What to do | For the word "Lemma", copy every line of the material that includes it.

Task input |
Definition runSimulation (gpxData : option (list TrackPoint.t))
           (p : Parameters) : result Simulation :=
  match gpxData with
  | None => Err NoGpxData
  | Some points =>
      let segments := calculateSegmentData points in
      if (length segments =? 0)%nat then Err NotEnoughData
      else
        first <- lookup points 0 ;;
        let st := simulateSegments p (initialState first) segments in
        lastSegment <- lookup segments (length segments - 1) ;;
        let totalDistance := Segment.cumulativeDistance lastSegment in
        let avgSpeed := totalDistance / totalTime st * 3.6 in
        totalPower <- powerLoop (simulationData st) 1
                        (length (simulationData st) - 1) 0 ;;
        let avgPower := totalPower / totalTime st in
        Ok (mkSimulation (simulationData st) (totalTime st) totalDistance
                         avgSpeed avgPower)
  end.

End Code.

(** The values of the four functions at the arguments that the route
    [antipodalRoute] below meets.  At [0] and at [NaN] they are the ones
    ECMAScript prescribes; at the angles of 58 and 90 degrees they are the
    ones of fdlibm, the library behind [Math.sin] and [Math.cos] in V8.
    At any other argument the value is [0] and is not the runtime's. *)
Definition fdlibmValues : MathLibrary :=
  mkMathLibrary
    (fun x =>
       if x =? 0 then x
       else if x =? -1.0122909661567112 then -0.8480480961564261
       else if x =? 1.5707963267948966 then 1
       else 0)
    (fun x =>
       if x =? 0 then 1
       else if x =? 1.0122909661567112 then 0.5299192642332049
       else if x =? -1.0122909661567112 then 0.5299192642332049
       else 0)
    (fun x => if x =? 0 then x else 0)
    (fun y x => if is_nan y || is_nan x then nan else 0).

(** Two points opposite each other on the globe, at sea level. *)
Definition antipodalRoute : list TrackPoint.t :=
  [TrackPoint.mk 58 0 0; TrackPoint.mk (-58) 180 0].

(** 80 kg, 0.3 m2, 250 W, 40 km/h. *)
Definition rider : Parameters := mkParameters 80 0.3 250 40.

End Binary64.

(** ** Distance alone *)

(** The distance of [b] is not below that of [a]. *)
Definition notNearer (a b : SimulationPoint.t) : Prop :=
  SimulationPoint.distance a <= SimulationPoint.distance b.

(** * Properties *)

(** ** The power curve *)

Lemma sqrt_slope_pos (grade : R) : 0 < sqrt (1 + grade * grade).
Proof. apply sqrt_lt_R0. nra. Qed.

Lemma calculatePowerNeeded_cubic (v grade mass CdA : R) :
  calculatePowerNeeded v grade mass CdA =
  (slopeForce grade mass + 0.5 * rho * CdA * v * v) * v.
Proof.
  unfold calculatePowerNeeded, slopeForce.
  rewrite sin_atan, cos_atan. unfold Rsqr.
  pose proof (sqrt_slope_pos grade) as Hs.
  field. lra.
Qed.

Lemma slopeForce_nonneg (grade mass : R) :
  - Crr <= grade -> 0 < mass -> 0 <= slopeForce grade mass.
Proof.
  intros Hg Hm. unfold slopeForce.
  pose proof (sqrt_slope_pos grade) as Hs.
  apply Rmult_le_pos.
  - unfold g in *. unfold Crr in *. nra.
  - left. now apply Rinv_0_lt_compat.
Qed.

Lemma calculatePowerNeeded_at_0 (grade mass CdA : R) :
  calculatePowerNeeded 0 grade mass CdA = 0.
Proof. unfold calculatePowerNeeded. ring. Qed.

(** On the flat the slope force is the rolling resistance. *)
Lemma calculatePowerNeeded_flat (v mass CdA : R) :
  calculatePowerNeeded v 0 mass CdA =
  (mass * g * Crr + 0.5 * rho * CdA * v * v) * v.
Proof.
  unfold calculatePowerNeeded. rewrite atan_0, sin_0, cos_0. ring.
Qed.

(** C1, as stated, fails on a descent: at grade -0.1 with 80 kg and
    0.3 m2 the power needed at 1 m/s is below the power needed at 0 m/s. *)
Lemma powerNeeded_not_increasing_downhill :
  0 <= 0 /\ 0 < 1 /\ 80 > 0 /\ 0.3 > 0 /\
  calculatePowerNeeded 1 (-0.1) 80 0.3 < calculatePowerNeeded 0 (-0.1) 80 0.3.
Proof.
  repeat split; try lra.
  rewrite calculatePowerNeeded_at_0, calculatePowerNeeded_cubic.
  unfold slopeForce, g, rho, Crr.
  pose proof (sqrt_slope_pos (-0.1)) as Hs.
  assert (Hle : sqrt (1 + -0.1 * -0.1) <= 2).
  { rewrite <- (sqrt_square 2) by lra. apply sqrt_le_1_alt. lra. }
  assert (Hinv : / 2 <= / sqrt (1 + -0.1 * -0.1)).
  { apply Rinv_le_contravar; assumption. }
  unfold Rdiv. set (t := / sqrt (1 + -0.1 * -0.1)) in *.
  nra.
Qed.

Task response |
Lemma sqrt_slope_pos (grade : R) : 0 < sqrt (1 + grade * grade).
Lemma calculatePowerNeeded_cubic (v grade mass CdA : R) :
Lemma slopeForce_nonneg (grade mass : R) :
Lemma calculatePowerNeeded_at_0 (grade mass CdA : R) :
Lemma calculatePowerNeeded_flat (v mass CdA : R) :
Lemma powerNeeded_not_increasing_downhill :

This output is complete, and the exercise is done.